Background Differential expression analysis workflow by stringtie includes the following steps: 1. for each RNA-Seq sample, map the reads to the genome with HISAT2 using the --dta option. It is highly recommended to use the reference annotation information when mapping the reads, which can be either embedded in the genome index (built with the --ss and --exon options, see HISAT2 manual), or provided separately at run time (using the --known-splicesite-infile option of HISAT2). The SAM output of each HISAT2 run must be sorted and converted to BAM using samtools as explained above. 2. for each RNA-Seq sample, run StringTie to assemble the read alignments obtained in the previous step; it is recommended to run StringTie with the -G option if the reference annotation is available. 3. run StringTie with --merge in order to generate a non-redundant set of transcripts observed in all the RNA-Seq samples assembled previously. The stringtie --merge mode takes as input a list of all the assembled transcripts files (in GTF format) previously obtained for each sample, as well as a reference annotation file (-G option) if available. 4. for each RNA-Seq sample, run StringTie using the -B/-b and -e options in order to estimate transcript abundances and generate read coverage tables for Ballgown. The -e option is not required but recommended for this run in order to produce more accurate abundance estimations of the input transcripts. Each StringTie run in this step will take as input the sorted read alignments (BAM file) obtained in step 1 for the corresponding sample and the -G option with the merged transcripts (GTF file) generated by stringtie --merge in step 3. Please note that this is the only case where the -G option is not used with a reference annotation, but with the global, merged set of transcripts as observed across all samples. (This step is the equivalent of the Tablemaker step described in the original Ballgown pipeline.) 5 Ballgown can now be used to load the coverage tables generated in the previous step and perform various statistical analyses for differential expression, generate plots etc.
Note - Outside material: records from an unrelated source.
Lemma wp_stop_container i timeout o :
  engine_ok o → keyed o → wp (StopContainer i timeout) (stop_outcome i o) o.
Proof.
  intros Ho Hk. unfold StopContainer. case_decide as Hi; [by apply wp_ret, stop_invalid|].
  apply wp_bind, wp_gets. unfold tracker_Get.
  destruct (op_tracker o !! i) as [rec0|] eqn:E.
  2: { apply wp_ret, stop_nothing; [done|]. intros rec. congruence. }
  case_decide as Hst. { apply wp_ret, stop_nothing; [done|]. intros rec. congruence. }
  pose proof (Hk _ _ E) as Hkey.
  apply wp_bind, wp_set_record. intros c u o1 C1 V1 rec1 T1. apply wp_bind, wp_stop_engine.
  { by apply (engine_ok_client _ _ C1). }
  intros err o2 T2 V2 O2 Hs. rewrite (view_of_client _ _ C1) in Hs.
  destruct err as [err|]; cbv zeta.
  - destruct Hs as [Hn Hs]. apply wp_bind, wp_set_record. intros c' u' o3 C3 V3 rec3 T3. apply wp_ret.
    eapply (stop_failed _ _ rec0 _ rec3); [done..| |done|done| |].
    + split_and!; [|by rewrite V3, V2|done]. rewrite T3, T2, T1. cbn. rewrite Hkey. apply insert_insert_eq.
    + by apply (engine_ok_client _ _ C3).
    + by rewrite (view_of_client _ _ C3).
  - apply wp_bind, wp_set_record. intros c' u' o3 C3 V3 rec3 T3. apply wp_ret.
    eapply (stop_done _ _ rec0 rec3); [done..| |done|done| |].
    + split_and!; [|by rewrite V3, V2|done]. rewrite T3, T2, T1. cbn. rewrite Hkey. apply insert_insert_eq.
    + by apply (engine_ok_client _ _ C3).
    + by rewrite (view_of_client _ _ C3).
Qed.

(** ** One running container per instance *)

(** What moves a worker: its operations, with stops that succeed; containers
    that end, by themselves or by hand; a change of the verifier. *)
Inductive worker_step : ops → ops → Prop :=
| step_run opts o : worker_step o (RunContainer opts o).2
| step_stop i timeout o :
    (StopContainer i timeout o).1.2 = None → worker_step o (StopContainer i timeout o).2
| step_status i o : worker_step o (GetContainerStatus i o).2
| step_engine d o : ce_ok d → quiets (view_of o) (ce_view d) → worker_step o (o <| op_client := d |>)
| step_verifier v o : worker_step o (SetVerifier v o).

(** A running container is the one that the tracker has for its instance. *)
Definition tracked (i id : string) o : Prop :=
  ∃ rec, op_tracker o !! i = Some rec ∧ nr_State rec = StateRunning ∧ nr_ContainerID rec = id ∧ id ≠ "".

Record worker_inv o : Prop := {
  wi_engine : engine_ok o;
  wi_keyed : keyed o;
  wi_running : ∀ id i, view_of o !! id = Some (i, true) → tracked i id o
}.

Lemma records_keyed i rec o o' : records i rec o o' → keyed o → keyed o'.
Proof.
  intros (T & _ & Hi) Hk j r. rewrite T, lookup_insert. case_decide as Hj; [|apply Hk].
  intros E. by simplify_eq.
Qed.

(** A record that is replaced by one that does not run, while the containers of
    its instance stay or become quiet. *)
Lemma inv_quiet i rec o o' :
  worker_inv o → records i rec o o' → engine_ok o' → quiets (view_of o) (view_of o') →
  (∀ id, view_of o' !! id ≠ Some (i, true)) → worker_inv o'.
Proof.
  intros [He Hk Hr] Hrec He' Hq Hi. split; [done|by eapply records_keyed|].
  intros id j Hj. destruct (decide (j = i)) as [->|Hne]; [by apply Hi in Hj|].
  apply Hq in Hj. destruct (Hr _ _ Hj) as (r & Hl & H). exists r. split; [|done].
  destruct Hrec as (-> & _). by rewrite lookup_insert_ne.
Qed.

Lemma runnable_quiet i o id : worker_inv o → runnable i o → view_of o !! id ≠ Some (i, true).
Proof.
  intros Hw [_ Hr] (rec & Hl & Hs & _)%Hw. apply Hr in Hl. unfold is_up in Hl. rewrite Hs in Hl. done.
Qed.

Lemma run_keeps_inv opts o : worker_inv o → worker_inv (RunContainer opts o).2.
Proof.
  intros Hw. assert (engine_ok o) as Ho by apply Hw. pose proof (wp_run_container opts o Ho) as H. unfold wp in H.
  destruct (RunContainer opts o) as [r o']. cbn in *.
  inversion H as [| |err rec o1 Hr Hv Hrec Hs Hc|err rec o1 Hr Hv Hrec Hs He Hq
                 |rec o1 Hr Hv Hrec Hs Hn He Hnew Hview]; subst; [done|done|..].
  - eapply inv_quiet; [done|done|by apply (engine_ok_client _ _ Hc)|by rewrite (view_of_client _ _ Hc)|].
    intros id. rewrite (view_of_client _ _ Hc). by apply runnable_quiet.
  - eapply inv_quiet; [done..|]. intros id Hid%Hq. by apply (runnable_quiet _ _ _ Hw Hr) in Hid.
  - split; [done|by eapply records_keyed; [|apply Hw]|]. intros id i. rewrite Hview, lookup_insert.
    destruct Hrec as (T & _ & _). unfold tracked. setoid_rewrite T. case_decide as Hid.
    + intros ?. simplify_eq. exists rec. by rewrite lookup_insert_eq.
    + intros Hi. destruct (decide (i = ro_InstanceID opts)) as [->|Hne].
      { by apply (runnable_quiet _ _ _ Hw Hr) in Hi. }
      rewrite lookup_insert_ne by done. by apply Hw.
Qed.

Lemma stop_keeps_inv i timeout o :
  worker_inv o → (StopContainer i timeout o).1.2 = None → worker_inv (StopContainer i timeout o).2.
Proof.
  intros Hw. assert (engine_ok o) as Ho by apply Hw. assert (keyed o) as Hk by apply Hw.
  pose proof (wp_stop_container i timeout o Ho Hk) as H. unfold wp in H.
  destruct (StopContainer i timeout o) as [r o']. cbn in *. intros Hnil.
  inversion H as [| |rec0 err rec o1 Hi Hl Hs0 Hn Hrec Hs Hid He Hq
                 |rec0 rec o1 Hi Hl Hs0 Hrec Hs Hid He Hview]; subst; [done|done|done|].
  assert (quiets (view_of o) (view_of o')) as Hq.
  { rewrite Hview. case_decide; [done|]. intros id j. destruct (decide (id = nr_ContainerID rec)) as [->|?].
    - rewrite lookup_alter_eq. by destruct (view_of o !! nr_ContainerID rec).
    - by rewrite lookup_alter_ne. }
  eapply inv_quiet; [done..|]. intros id Hrun. pose proof (Hq _ _ Hrun) as Hrun0.
  apply Hw in Hrun0 as (r' & Hl' & _ & Hid' & Hne). rewrite Hl in Hl'. simplify_eq.
  rewrite Hview, Hid, decide_False, lookup_alter_eq in Hrun by done.
  by apply fmap_Some in Hrun as (? & _ & ?).
Qed.

Lemma status_keeps_inv i o : worker_inv o → worker_inv (GetContainerStatus i o).2.
Proof.
  intros Hw. change (wp (GetContainerStatus i) (λ _, worker_inv) o). unfold GetContainerStatus.
  case_decide; [done|]. apply wp_bind, wp_gets. unfold tracker_Get.
  destruct (op_tracker o !! i) as [rec|]; [|done]. cbv zeta. case_decide; [done|].
  apply wp_bind, wp_on_docker. intros r d E.
  pose proof (ce_inspect (nr_ContainerID rec) (op_client o) (wi_engine _ Hw)) as Hi. rewrite E in Hi.
  destruct Hi as (Hd & Hv & _).
  assert (worker_inv (o <| op_client := d |>)) as Hw'; [|by destruct r].
  split; [done|apply Hw|]. intros id j. unfold view_of. cbn. rewrite Hv. apply Hw.
Qed.

Lemma worker_step_inv o o' : worker_step o o' → worker_inv o → worker_inv o'.
Proof.
  intros [opts o1|i timeout o1 Hnil|i o1|d o1 Hd Hq|v o1] Hw.
  - by apply run_keeps_inv.
  - by apply stop_keeps_inv.
  - by apply status_keeps_inv.
  - split; [done|apply Hw|]. intros id i Hi%Hq. by apply Hw in Hi.
  - split; apply Hw.
Qed.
I am at step 4, running StringTie using the -B/-b and -e options in order to estimate transcript abundances and generate read coverage tables for Ballgown.
./stringtie Path/sample1.stringtie.gtf Path/sample2.stringtie.gtf -G Path/samples.merged.stringtie.gtf -B -e -o Path/sample.stringtie.coveragetable.gtf
Error message: [samopen] no @SQ lines in the header. [sam_read1] missing header? Abort!
Can you give some suggestion on how to solve the problem?